[Opening Material provided section]
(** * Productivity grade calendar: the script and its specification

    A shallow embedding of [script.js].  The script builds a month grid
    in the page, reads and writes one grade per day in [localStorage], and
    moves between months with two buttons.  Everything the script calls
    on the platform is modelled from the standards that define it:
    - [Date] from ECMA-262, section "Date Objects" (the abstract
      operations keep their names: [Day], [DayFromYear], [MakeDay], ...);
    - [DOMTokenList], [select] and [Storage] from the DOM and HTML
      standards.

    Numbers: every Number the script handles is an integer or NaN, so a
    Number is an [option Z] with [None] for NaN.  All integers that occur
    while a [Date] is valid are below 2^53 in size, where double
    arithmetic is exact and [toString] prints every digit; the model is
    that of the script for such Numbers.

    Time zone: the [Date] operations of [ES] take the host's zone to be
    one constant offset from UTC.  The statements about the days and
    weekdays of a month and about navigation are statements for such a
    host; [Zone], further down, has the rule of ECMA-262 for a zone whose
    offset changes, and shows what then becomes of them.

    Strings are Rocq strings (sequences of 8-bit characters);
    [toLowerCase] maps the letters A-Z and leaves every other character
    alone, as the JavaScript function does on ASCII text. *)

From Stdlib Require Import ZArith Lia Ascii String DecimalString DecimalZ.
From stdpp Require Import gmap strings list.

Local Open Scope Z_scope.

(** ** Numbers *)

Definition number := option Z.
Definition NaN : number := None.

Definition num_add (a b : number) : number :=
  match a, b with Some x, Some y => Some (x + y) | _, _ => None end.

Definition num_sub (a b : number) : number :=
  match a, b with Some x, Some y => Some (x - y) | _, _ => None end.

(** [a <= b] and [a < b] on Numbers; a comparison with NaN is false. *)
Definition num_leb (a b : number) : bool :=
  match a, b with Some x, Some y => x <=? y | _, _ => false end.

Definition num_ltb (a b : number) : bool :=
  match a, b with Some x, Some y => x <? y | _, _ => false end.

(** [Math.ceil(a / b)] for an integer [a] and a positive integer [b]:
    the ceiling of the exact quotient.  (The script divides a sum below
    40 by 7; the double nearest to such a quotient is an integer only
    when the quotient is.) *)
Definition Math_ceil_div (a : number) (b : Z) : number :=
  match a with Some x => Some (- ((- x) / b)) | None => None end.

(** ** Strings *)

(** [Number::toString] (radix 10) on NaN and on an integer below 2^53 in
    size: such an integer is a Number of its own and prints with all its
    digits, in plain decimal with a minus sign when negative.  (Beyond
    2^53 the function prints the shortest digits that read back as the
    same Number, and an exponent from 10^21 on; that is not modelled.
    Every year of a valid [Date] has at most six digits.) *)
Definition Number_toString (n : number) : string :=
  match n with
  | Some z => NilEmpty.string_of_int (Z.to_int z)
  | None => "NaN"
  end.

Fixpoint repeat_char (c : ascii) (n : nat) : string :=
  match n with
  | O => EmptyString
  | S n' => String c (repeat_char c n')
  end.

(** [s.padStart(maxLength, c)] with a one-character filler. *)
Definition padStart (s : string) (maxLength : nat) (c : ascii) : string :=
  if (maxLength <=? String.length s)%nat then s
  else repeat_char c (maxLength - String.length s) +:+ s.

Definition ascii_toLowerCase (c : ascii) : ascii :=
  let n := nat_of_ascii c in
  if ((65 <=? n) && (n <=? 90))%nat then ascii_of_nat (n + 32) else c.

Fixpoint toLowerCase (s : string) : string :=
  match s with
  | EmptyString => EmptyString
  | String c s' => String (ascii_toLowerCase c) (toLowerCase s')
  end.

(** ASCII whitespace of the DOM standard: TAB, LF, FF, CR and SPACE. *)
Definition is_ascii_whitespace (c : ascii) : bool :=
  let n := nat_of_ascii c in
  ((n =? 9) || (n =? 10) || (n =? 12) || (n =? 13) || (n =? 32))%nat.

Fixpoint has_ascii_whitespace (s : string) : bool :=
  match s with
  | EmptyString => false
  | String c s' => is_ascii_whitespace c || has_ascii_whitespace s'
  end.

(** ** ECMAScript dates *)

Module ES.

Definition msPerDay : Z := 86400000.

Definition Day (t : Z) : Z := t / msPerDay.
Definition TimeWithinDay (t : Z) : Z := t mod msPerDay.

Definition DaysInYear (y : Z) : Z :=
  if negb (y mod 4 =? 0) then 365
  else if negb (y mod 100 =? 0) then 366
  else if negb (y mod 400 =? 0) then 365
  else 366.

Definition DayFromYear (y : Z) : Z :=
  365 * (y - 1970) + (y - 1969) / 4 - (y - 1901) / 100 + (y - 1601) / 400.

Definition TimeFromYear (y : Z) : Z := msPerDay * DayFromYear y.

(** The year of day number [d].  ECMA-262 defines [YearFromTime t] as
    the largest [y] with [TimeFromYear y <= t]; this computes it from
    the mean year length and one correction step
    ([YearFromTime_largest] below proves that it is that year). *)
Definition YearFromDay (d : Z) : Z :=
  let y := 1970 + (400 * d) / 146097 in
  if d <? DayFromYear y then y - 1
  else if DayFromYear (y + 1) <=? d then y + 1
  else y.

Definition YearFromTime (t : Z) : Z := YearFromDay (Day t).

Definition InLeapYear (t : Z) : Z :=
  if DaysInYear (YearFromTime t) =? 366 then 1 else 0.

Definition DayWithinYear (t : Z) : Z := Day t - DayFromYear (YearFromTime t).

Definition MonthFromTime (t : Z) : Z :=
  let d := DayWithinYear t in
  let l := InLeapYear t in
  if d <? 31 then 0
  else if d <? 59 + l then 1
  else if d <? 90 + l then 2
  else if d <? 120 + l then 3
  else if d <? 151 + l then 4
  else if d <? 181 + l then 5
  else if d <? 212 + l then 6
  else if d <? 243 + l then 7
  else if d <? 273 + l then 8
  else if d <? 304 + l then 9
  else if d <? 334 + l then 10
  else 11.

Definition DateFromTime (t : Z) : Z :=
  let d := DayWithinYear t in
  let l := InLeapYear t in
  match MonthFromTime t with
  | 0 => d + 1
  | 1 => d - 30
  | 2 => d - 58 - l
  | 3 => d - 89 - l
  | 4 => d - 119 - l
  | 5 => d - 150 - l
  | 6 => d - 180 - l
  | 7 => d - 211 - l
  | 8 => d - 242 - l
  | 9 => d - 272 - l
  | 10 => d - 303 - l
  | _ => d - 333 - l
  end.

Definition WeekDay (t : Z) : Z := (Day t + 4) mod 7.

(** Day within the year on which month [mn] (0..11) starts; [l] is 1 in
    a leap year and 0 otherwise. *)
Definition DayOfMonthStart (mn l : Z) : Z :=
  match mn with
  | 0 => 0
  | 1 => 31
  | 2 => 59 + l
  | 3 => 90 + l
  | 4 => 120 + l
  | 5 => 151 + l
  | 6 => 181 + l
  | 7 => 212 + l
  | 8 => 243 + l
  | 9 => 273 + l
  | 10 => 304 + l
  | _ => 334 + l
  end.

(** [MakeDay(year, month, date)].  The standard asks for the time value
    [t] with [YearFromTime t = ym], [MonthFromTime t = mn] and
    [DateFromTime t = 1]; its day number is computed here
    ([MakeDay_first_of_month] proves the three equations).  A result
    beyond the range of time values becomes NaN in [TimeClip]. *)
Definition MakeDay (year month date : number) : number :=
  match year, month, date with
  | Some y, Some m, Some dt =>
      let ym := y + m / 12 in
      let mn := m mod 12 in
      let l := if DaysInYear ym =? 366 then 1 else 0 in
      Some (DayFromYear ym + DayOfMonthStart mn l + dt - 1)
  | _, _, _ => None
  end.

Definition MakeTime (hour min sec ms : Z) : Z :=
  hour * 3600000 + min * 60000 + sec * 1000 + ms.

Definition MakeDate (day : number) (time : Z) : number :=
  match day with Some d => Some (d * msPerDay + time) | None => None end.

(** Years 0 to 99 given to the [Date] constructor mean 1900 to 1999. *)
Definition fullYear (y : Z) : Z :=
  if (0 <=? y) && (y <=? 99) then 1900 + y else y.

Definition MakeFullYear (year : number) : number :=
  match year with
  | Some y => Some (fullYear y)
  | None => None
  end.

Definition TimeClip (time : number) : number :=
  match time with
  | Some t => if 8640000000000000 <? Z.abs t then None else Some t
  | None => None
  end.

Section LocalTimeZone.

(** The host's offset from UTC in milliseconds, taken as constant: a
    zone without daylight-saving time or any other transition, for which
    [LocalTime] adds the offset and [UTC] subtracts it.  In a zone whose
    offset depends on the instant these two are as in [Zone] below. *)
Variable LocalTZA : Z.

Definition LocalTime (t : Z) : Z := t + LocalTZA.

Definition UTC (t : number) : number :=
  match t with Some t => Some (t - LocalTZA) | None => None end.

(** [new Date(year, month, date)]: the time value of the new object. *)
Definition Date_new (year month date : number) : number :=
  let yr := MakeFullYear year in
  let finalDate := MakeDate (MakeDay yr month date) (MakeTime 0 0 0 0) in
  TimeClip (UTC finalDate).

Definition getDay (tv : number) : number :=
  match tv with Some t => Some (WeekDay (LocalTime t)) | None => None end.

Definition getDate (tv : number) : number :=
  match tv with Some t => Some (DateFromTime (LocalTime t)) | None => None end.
[Closing Material provided section]
[Opening Material provided section]
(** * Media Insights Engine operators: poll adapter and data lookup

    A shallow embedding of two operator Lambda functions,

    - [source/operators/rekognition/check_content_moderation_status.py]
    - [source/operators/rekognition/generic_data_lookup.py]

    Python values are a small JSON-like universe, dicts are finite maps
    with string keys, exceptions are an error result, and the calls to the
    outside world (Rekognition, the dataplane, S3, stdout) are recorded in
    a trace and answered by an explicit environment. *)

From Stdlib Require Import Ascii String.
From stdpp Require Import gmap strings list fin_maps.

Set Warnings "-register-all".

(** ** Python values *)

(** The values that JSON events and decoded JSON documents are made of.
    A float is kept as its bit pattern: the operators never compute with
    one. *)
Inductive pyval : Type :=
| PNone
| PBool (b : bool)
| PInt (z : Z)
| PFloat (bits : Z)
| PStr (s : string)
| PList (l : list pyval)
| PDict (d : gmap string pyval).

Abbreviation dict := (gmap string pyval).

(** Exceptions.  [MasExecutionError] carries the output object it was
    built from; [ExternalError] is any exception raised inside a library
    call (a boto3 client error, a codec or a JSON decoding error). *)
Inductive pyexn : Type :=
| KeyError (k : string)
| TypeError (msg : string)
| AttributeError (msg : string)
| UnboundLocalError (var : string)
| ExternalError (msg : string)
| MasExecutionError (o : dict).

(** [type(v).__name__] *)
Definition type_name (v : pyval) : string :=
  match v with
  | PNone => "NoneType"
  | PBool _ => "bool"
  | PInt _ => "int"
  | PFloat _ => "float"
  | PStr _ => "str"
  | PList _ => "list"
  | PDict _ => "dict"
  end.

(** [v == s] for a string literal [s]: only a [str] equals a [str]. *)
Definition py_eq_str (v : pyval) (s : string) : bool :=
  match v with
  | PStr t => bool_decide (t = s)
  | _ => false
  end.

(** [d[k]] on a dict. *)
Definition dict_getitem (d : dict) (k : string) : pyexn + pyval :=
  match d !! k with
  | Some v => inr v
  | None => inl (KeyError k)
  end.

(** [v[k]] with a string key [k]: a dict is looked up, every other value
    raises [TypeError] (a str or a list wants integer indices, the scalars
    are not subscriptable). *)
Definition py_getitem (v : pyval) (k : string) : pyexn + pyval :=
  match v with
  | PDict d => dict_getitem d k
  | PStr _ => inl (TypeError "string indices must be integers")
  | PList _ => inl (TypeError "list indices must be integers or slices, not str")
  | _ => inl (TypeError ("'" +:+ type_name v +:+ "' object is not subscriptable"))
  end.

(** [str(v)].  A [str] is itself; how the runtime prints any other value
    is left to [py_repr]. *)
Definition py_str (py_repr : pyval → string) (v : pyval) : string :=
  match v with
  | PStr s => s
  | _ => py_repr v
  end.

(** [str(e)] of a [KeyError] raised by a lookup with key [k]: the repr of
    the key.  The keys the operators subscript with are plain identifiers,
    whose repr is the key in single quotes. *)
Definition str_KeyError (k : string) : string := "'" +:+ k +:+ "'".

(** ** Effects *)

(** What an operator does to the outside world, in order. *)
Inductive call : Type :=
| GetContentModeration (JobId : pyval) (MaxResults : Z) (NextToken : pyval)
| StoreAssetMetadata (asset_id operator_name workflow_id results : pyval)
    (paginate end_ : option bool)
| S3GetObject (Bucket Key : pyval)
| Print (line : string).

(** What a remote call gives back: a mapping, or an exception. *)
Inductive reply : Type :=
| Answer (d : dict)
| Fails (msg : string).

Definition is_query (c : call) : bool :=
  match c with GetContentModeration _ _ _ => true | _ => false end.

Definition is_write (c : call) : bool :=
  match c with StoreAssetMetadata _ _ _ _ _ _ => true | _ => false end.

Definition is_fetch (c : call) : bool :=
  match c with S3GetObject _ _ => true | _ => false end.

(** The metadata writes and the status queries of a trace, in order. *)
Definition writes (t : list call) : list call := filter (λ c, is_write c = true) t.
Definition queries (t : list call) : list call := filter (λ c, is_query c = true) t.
[Closing Material provided section]
# Task
What you give back must be the stretch above, starting at the line with "alone, as the" and ending at the line with "Definition num_add (a", copied exactly.

# Finished exercise
    alone, as the JavaScript function does on ASCII text. *)

From Stdlib Require Import ZArith Lia Ascii String DecimalString DecimalZ.
From stdpp Require Import gmap strings list.

Local Open Scope Z_scope.

(** ** Numbers *)

Definition number := option Z.
Definition NaN : number := None.

Definition num_add (a b : number) : number :=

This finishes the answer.